Notice that the top-level stack frame has the address 0x104169a40
(hexadecimal). When we call f()
, the address of stack frame for f()
is 0x117a78580
, but the address of the calling frame is 0x104169a40
—that’s precisely the address of the top-level stack, from which f()
was called.
When f()
calls g()
, another frame is pushed onto the stack. The address of this frame is 0x117a78e40
, and the address of the calling frame is 0x117a78580
—that’s precisely the address of the stack frame for f()
, from which g()
was called.
When g()
calls h()
, another frame is pushed onto the stack. The address of this frame is 0x117a79000
, and the address of the calling frame is 0x117a78e40
—that’s precisely the address of the stack frame for g()
, from which h()
was called.
Notice too that the value of the argument passed to h()
is one. That’s the original value that was passed to f()
in the very first call. That value is passed all the way to this point, then h()

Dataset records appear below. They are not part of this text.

(** [Y] became [Y'] by receiving entries that [X] covers. *)
Definition grows (X Y Y' : gmap K E) : Prop :=
  (∀ x, covered Y x → covered Y' x) ∧
  (∀ k e, Y' !! k = Some e → Y !! k = Some e ∨ covered X e).

#[global] Instance grows_PreOrder X : PreOrder (grows X).
Proof.
  split; [by split; auto|]. intros Y1 Y2 Y3 [H1 H1'] [H2 H2']. split; [auto|].
  intros k e [He|He]%H2'; [by apply H1'|by right].
Qed.

Lemma settled_sym X Y k : settled X Y k → settled Y X k.
Proof. intros H e. destruct (H e). by split. Qed.

Lemma settled_grows X Y Y' k : grows X Y Y' → settled X Y k → settled X Y' k.
Proof.
  intros [Hc Hl] Hk e. destruct (Hk e) as [H1 H2]. split; [auto|].
  intros [He|He]%Hl; auto.
Qed.

(** In the range, [Y] has nothing [X] does not cover, and what it lacks of [X] is
    in the list. *)
Definition answered (X Y : gmap K E) (r : Range K) (l : list E) : Prop :=
  ∀ k e, contains r k = true →
    (Y !! k = Some e → covered X e) ∧
    (X !! k = Some e → covered Y e ∨ ∃ v, v ∈ l ∧ covers v e).

Lemma answered_grows_receiver X Y Y' r l :
  grows X Y Y' → answered X Y r l → answered X Y' r l.
Proof.
  intros [Hc Hl] Ha k e Hk. destruct (Ha k e Hk) as [H1 H2]. split.
  - intros [He|He]%Hl; auto.
  - intros He. destruct (H2 He) as [|]; auto.
Qed.

Lemma answered_grows_sender X Y Y' r l :
  grows X Y Y' → answered Y X r l → answered Y' X r l.
Proof.
  intros [Hc Hl] Ha k e Hk. destruct (Ha k e Hk) as [H1 H2]. split; [auto|].
  intros [He|He]%Hl; auto.
Qed.

(** ** Parts of a message *)

Definition part_range (p : MessagePart E K) : Range K :=
  match p with
  | PartFingerprint fp => rf_range fp
  | PartItem item => ri_range item
  end.

(** How many parts have the key in their range. *)
Definition hits (ps : list (MessagePart E K)) (k : K) : nat :=
  length (filter (λ p, contains (part_range p) k = true) ps).

Lemma hits_app ps qs k : hits (ps ++ qs) k = hits ps k + hits qs k.
Proof. unfold hits. by rewrite filter_app, length_app. Qed.

Lemma hits_cons p ps k :
  hits (p :: ps) k = Nat.b2n (contains (part_range p) k) + hits ps k.
Proof. unfold hits. rewrite filter_cons. case_decide as H; [by rewrite H|]. by destruct (contains _ k). Qed.

Lemma hits_elem ps k : hits ps k ≠ 0 → ∃ p, p ∈ ps ∧ contains (part_range p) k = true.
Proof.
  unfold hits. intros Hn. destruct (filter _ ps) as [|p l] eqn:Hf; [done|]. exists p.
  assert (Hp : p ∈ filter (λ p, contains (part_range p) k = true) ps) by (rewrite Hf; set_solver).
  by apply list_elem_of_filter in Hp as [??].
Qed.

(** ** Two stores with entries of a common universe *)

Section Universe.
  Context (U : list E) (HU : Forall entry_ok U).

Definition keys : list K := remove_dups (re_key <$> U).

Definition within (m : gmap K E) : Prop := ∀ k e, m !! k = Some e → e ∈ U.

(** The invariant of a store in a session. *)
Definition replica_ok (s : S) : Prop :=
  store_ok s ∧ irredundant (content s) ∧ within (content s).

(** How many keys of the universe are in a range. *)
Definition weight (r : Range K) : nat := length (filter (λ k, contains r k = true) keys).

(** Bounds the number of rounds a part can still cause. *)
Definition part_rank (p : MessagePart E K) : nat :=
  match p with
  | PartFingerprint fp => 2 + weight (rf_range fp)
  | PartItem item => if ri_have_local item then 1 else 2
  end.

(** Entries of the universe, with distinct keys in the range. *)
Definition values_ok (r : Range K) (l : list E) : Prop :=
  Forall (λ e, e ∈ U ∧ contains r (re_key e) = true) l ∧ NoDup (re_key <$> l).

(** What the part of a message from [X] to [Y] says about the two contents. *)
Definition part_ok (X Y : gmap K E) (p : MessagePart E K) : Prop :=
  range_ok (part_range p) ∧
  match p with
  | PartFingerprint fp => rf_fingerprint fp = fp_of (range_entries (rf_range fp) X)
  | PartItem item =>
      let l := (ri_values item).*1 in
      values_ok (ri_range item) l ∧ Forall (covered X) l ∧
      (if ri_have_local item then answered X Y (ri_range item) l
       else l = range_entries (ri_range item) X)
  end.

(** Every entry of the universe passes the validation. *)
Definition accepting (c : Callbacks) : Prop :=
  ∀ s e st, e ∈ U → cb_validate c s e st = true.

Lemma entry_ok_U e : e ∈ U → entry_ok e.
Proof. intros He. by eapply Forall_forall in HU. Qed.

(** *** Storing received entries *)

Lemma store_value_spec c X s v :
  accepting c → replica_ok s → v.1 ∈ U → covered X v.1 →
  ∃ s' es, store_value (cb_validate c) v s = Done (Ok ()) s' es ∧ replica_ok s' ∧
    grows X (content s) (content s') ∧ covered (content s') v.1.
Proof.
  intros Hc (Hs & Hi & Hw) Hv HX. destruct v as [e st]. simpl in *.
  destruct (put_spec e s Hs (entry_ok_U e Hv)) as (s' & Hs' & Hm & Hput & _).
  pose proof (law_keyed s Hs) as Hk.
  assert (Hrep : replica_ok s').
  { split; [done|]. rewrite Hm. split; [by apply irredundant_merged|].
    intros k x [->|Hx]%merged_lookup; [done|]. by eapply Hw. }
  assert (Hg : grows X (content s) (content s') ∧ covered (content s') e).
  { rewrite Hm. split; [split|].
    - intros x Hx. apply covered_merged; auto.
    - intros k x [->|Hx]%merged_lookup; auto.
    - apply covered_merged; [done|]. right. apply covers_refl. }
  exists s'. unfold store_value. unfold mbind at 1, M_bind at 1, gets. rewrite Hc by done. cbn.
  rewrite (try_bind_Ok _ _ _ _ _ Hput). case_decide; eexists; (split; [reflexivity|]); naive_solver.
Qed.

Lemma store_values_spec c X vs s :
  accepting c → replica_ok s → Forall (λ v, v.1 ∈ U ∧ covered X v.1) vs →
  ∃ s' es, try_each vs (store_value (cb_validate c)) s = Done (Ok ()) s' es ∧ replica_ok s' ∧
    grows X (content s) (content s') ∧ Forall (covered (content s')) vs.*1.
Proof.
  intros Hc Hs Hvs. revert s Hs. induction Hvs as [|v vs [Hv HX] Hvs IH]; intros s Hs.
  { exists s, []. split; [done|]. split; [done|]. split; [reflexivity|constructor]. }
  destruct (store_value_spec c X s v Hc Hs Hv HX) as (s1 & es1 & H1 & Hs1 & Hg1 & Hc1).
  destruct (IH s1 Hs1) as (s2 & es2 & H2 & Hs2 & Hg2 & Hc2).
  exists s2, (es1 ++ es2). split; [exact (try_bind_Done _ _ _ _ _ _ _ _ _ H1 H2)|].
  split; [done|]. split; [by etrans|]. constructor; [by apply Hg2|done].
Qed.

(** *** Items *)

Lemma range_entries_values_ok s r :
  replica_ok s → values_ok r (range_entries r (content s)).
Proof.
  intros (Hs & _ & Hw). split.
  - apply Forall_forall. intros e [Hr [k Hk]]%elem_of_range_entries. by split; [eapply Hw|].
  - eapply sublist_NoDup; [by apply NoDup_sorted_keys, law_keyed|].
    apply fmap_sublist, sublist_filter.
Qed.

Lemma values_ok_filter r l (P : E → Prop) `{!∀ e, Decision (P e)} :
  values_ok r l → values_ok r (filter P l).
Proof.
  intros [Hl Hnd]. split.
  { apply Forall_forall. intros e [_ He]%list_elem_of_filter. by eapply Forall_forall in Hl. }
  eapply sublist_NoDup; [done|]. apply fmap_sublist, sublist_filter.
Qed.

Lemma with_status_fst (st : E → ContentStatus) l : (with_status st l).*1 = l.
Proof. unfold with_status. rewrite <-list_fmap_compose. apply list_fmap_id. Qed.

Lemma peer_has_false vs (e : E) :
  peer_has vs e = false →
  ∀ v, v ∈ vs.*1 → re_key e = re_key v → ¬ value_le (re_value e) (re_value v).
Proof.
  intros Hp v ([v' st] & -> & Hv)%list_elem_of_fmap Hk Hle. simpl in *.
  assert (Ht : peer_has vs e = true); [|congruence].
  apply existsb_exists. exists (v', st). split; [by apply list_elem_of_In|].
  by rewrite !bool_decide_eq_true_2.
Qed.

Lemma peer_has_true vs (e : E) :
  peer_has vs e = true → ∃ v, v ∈ vs.*1 ∧ covers v e.
Proof.
  intros ([v st] & Hv & H)%existsb_exists. bool_hyps. exists v. split.
  - apply list_elem_of_fmap. exists (v, st). by rewrite list_elem_of_In.
  - split; [|done]. by rewrite H.
Qed.

Lemma collect_diff vs (l : list E) :
  collect (omap (λ r : result Er E, match r with
    | Ok e => if negb (peer_has vs e) then Some (Ok e) else None
    | Err e => Some (Err e) end) (Ok <$> l)) = Ok (filter (λ e, peer_has vs e = false) l).
Proof.
  rewrite <-collect_Ok. f_equal. induction l as [|e l IH]; [done|].
  rewrite fmap_cons, filter_cons. cbn [omap list_omap]. destruct (peer_has vs e) eqn:He; cbn [negb].
  - rewrite decide_False by done. apply IH.
  - rewrite decide_True by done. rewrite fmap_cons. f_equal. apply IH.
Qed.

Lemma local_diff_spec st r vs s :
  store_ok s → range_ok r →
  local_diff (Er:=Er) st r vs s =
    Done (Ok (with_status st (filter (λ e, peer_has vs e = false) (range_entries r (content s))))) s [].
Proof.
  intros Hs [Hx Hy]. unfold local_diff.
  rewrite (try_bind_Ok _ _ _ _ _ (law_range r s Hs Hx Hy)).
  by rewrite (try_bind_ret _ _ _ _ (collect_diff vs _)).
Qed.

(** A part is answered by at most one part, for the same range. *)
Definition item_reply (X Y : gmap K E) (r : Range K) (hl : bool) (out : list (MessagePart E K)) : Prop :=
  (out = [] ∧ ∀ k, contains r k = true → settled X Y k) ∨
  (hl = false ∧ ∃ vs, vs ≠ [] ∧ out = [PartItem (mkRangeItem r vs true)] ∧
     part_ok Y X (PartItem (mkRangeItem r vs true))).

Lemma answered_diff X Y Y' r vs :
  keyed X → keyed Y → grows X Y Y' → vs.*1 = range_entries r X →
  Forall (covered X) vs.*1 → Forall (covered Y') vs.*1 →
  answered Y' X r (filter (λ e, peer_has vs e = false) (range_entries r Y)).
Proof.
  intros HkX HkY [_ Hl] Hvs HX HY' k e Hk. rewrite Forall_forall in HX, HY'. split.
  - intros He. apply HY'. rewrite Hvs. apply elem_of_range_entries.
    rewrite (HkX _ _ He). eauto.
  - intros [He|He]%Hl; [|by left]. destruct (peer_has vs e) eqn:Hp.
    + apply peer_has_true in Hp as (v & Hv & Hve). left. eauto using covered_trans.
    + right. exists e. split; [|apply covers_refl]. apply list_elem_of_filter. split; [done|].
      apply elem_of_range_entries. rewrite (HkY _ _ He). eauto.
Qed.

does its work and returns the result to g()
, g()
does its work and returns the result to f()
. Then f()
does its work, and the result is returned to the top level. This process is referred to as stack unwinding.
So the stack serves to keep track of all the nested calls and provides context for each call. The “back” addresses included in each stack frame are like a trail of breadcrumbs, letting Python know where to go as the stack unwinds.
This mechanism is used in Python and other languages, so (I hope) you see how useful a stack can be!